EXERCISE REQUIREMENTS:
Everything in the listing below from the line containing "Forall (λ c, c" through the line containing "set (k := Console" must be repeated exactly; the remaining lines are not wanted.

RECORDS FOR THIS EXERCISE:
(** Tracking is what the screen needs. *)
Lemma tracks_in_sync s k :
  fits_in fnt info s → in_sync s → tracks (tty s) k → in_sync (set_tty k s) ∧ fits_in fnt info (set_tty k s).
Proof.
  intros [] [Hl Hc] T. pose proof (tracks_width _ _ T) as W. pose proof (tracks_height _ _ T) as Ht. split.
  2:{ constructor; cbn; rewrite ?W, ?Ht; done. }
  pose proof (fo_height _ Hfont) as Hgh. pose proof (fo_width _ Hfont) as Hgw. constructor; cbn [tty fb set_tty].
  - intros X Y Hi HX HY D. rewrite W in HX. rewrite Ht in HY.
    assert (0 ≤ Y / gh ∧ 0 ≤ X / gw) as [HYg HXg] by (split; apply Z.div_pos; apply Hi || lia).
    destruct (tr_lines _ _ T (Y / gh)) as [D0 Hsame]; [by split|done|].
    rewrite (Hl X Y Hi HX HY D0). destruct (Hsame (X / gw)) as [Ec Eu]; [done|].
    unfold expected. by rewrite Ec, Eu.
  - intros C y [Hy0 Hy]. rewrite Ht in Hy. destruct (tr_clear _ _ T C) as [C0|A].
    + apply (tracks_dirty _ _ _ T); [by split|]. by apply Hc.
    + apply A. unfold on_screen. lia.
Qed.

Lemma wp_device_write current n buffer s (Q : Z → screen → Prop) :
  ready s → writable (tty s) buffer = true → available current n (tty_lock s) →
  (∀ s' k, on_chars buffer (tty s) = Done tt k → unmarked (tty s') = unmarked k → tty_lock s' = tty_lock s →
     ready s' → shown s' → Q (Z.of_nat (length buffer)) s') →
  wp (fb_console_device_write fnt info current buffer) Q s.
Proof.
  intros [Hfit Hok Hi Hs] Hw Ha HQ. unfold fb_console_device_write, in_lock, in_tty. wp_keep.
  apply (wp_mutex_lock current n); [exact Ha|]. wp_keep. cbn [tty].
  apply on_chars_tracks; [done|done|]. intros k Hrun Hk T.
  destruct (tracks_in_sync s k Hfit Hs T) as [Hs1 Hf1]. pose proof (tr_inks _ _ T Hi) as Hik.
  set (s1 := set_tty k _).
  assert (fits_in fnt info s1) as Hf2 by (destruct Hf1; by constructor).
  assert (in_sync s1) as Hs2 by (destruct Hs1; by constructor).
  apply wp_bind, wp_flush; [done|by apply ready_drawable|done|apply Hik|].
  intros s2 Hf3 Hsh E HL Hlock. wp_keep. rewrite Hlock. cbn [tty_lock s1 set_tty].
  apply (wp_mutex_unlock current n (tty_lock s)); [exact Ha|]. wp_keep.
  destruct (console_ok_unmarked k (tty s2) E HL Hk Hik) as [Hk2 Hi2].
  apply (HQ _ k); [done|exact E|done| |].
  - constructor; cbn [tty]; [destruct Hf3; by constructor|done|done|]. apply shown_in_sync in Hsh. destruct Hsh. by constructor.
  - destruct Hsh. by constructor.
Qed.
End pixels.

(** ** The first drawing *)
Lemma wp_init fnt info cs ds mapped s (Q : unit → screen → Prop) :
  font_ok fnt → fb_pitch info mod 4 = 0 → fb_width info ≤ fb_pitch info / 4 →
  glyph_width fnt ≤ fb_width info → glyph_height fnt ≤ fb_height info →
  fb_pitch info * fb_height info < U32 →
  Z.of_nat (length mapped) = fb_pitch info / 4 * fb_height info →
  Z.of_nat (length cs) = fb_width info / glyph_width fnt * (fb_height info / glyph_height fnt) →
  fb_height info / glyph_height fnt ≤ Z.of_nat (length ds) →
  (∀ s', ready fnt info s' → shown fnt info s' →
     Forall (λ c, c = Cell (ch " ") DEFAULT_FG_COLOR DEFAULT_BG_COLOR) (cells (tty s')) → Q tt s') →
  wp (fb_console_init fnt info 32 (Some cs) (Some ds) mapped) Q s.
Proof.
  intros Hfont Hp Hwp Hgw Hgh Hmap Hm Hcs Hds HQ.
  pose proof (fo_width _ Hfont) as Hw. pose proof (fo_height _ Hfont) as Hh.
  unfold fb_console_init. rewrite Z.eqb_refl. cbn [ASSERT]. wp_keep.
  rewrite (proj2 (Z.eqb_neq _ _)), (proj2 (Z.eqb_neq _ _)) by lia. cbn [orb]. unfold in_tty. wp_keep. cbn [tty].
  set (k := Console _ _ _ _ _ _ _ _ _ _ _ _ _).
  assert (0 < fb_width info / glyph_width fnt ∧ 0 < fb_height info / glyph_height fnt) as [Hw0 Hh0].
  { split; apply Z.div_str_pos; lia. }
  assert (screen_ok k) as Hk by (constructor; cbn; lia).
  apply wp_clear_screen; [done|]. intros k1 Hd Hcur Hall Hdirty.
  pose proof (draws_width _ _ Hd) as Hw1. pose proof (draws_height _ _ Hd) as Hh1.
  assert (console_ok k1) as Hk1.
  { pose proof Hd as [_ [= Hst Hpb Hf Hb]]. injection Hcur as Hx Hy.
    constructor; rewrite ?Hx, ?Hy, ?Hpb, ?Hf, ?Hb, ?Hw1; cbn; try done; [by eapply draws_screen|].
    eapply draws_row; [exact Hd|]. unfold row_ok. cbn. lia. }
  assert (inks k1) as Hi1.
  { pose proof Hd as [_ [= _ _ Hf Hb]]. split; [|rewrite Hf, Hb; cbn; unfold DEFAULT_FG_COLOR, DEFAULT_BG_COLOR; lia].
    eapply Forall_impl; [exact Hall|]. intros c ->. by vm_compute. }
  set (s1 := set_tty k1 _).
  assert (fits_in fnt info s1) as Hfit.
  { pose proof (Z.mul_div_le (fb_width info) (glyph_width fnt)) as H1.
    pose proof (Z.mul_div_le (fb_height info) (glyph_height fnt)) as H2.
    constructor; cbn; rewrite ?Hw1, ?Hh1; cbn; try done; lia. }
  apply wp_flush; [done|done|by apply ready_drawable| |apply Hi1|].
  { assert (∀ y, 0 ≤ y → y < console_height k1 → is_dirty k1 y = true) as Hall' by (intros; by apply Hdirty).
    constructor; cbn [s1 tty set_tty]; [|intros _ y [? ?]; by apply Hall']. intros X Y [HX HY] _ HYh D.
    rewrite Hall' in D; [done|apply Z.div_pos; lia|done]. }
  intros s2 Hf2 Hsh E HL Hlock. destruct (console_ok_unmarked k1 (tty s2) E HL Hk1 Hi1) as [Hk2 Hi2].
  apply HQ; [|done|].
  - constructor; [done..|by apply shown_in_sync].
  - assert (cells (tty s2) = cells k1) as -> by exact (f_equal cells E). exact Hall.
Qed.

RESPONSE:
     Forall (λ c, c = Cell (ch " ") DEFAULT_FG_COLOR DEFAULT_BG_COLOR) (cells (tty s')) → Q tt s') →
  wp (fb_console_init fnt info 32 (Some cs) (Some ds) mapped) Q s.
Proof.
  intros Hfont Hp Hwp Hgw Hgh Hmap Hm Hcs Hds HQ.
  pose proof (fo_width _ Hfont) as Hw. pose proof (fo_height _ Hfont) as Hh.
  unfold fb_console_init. rewrite Z.eqb_refl. cbn [ASSERT]. wp_keep.
  rewrite (proj2 (Z.eqb_neq _ _)), (proj2 (Z.eqb_neq _ _)) by lia. cbn [orb]. unfold in_tty. wp_keep. cbn [tty].
  set (k := Console _ _ _ _ _ _ _ _ _ _ _ _ _).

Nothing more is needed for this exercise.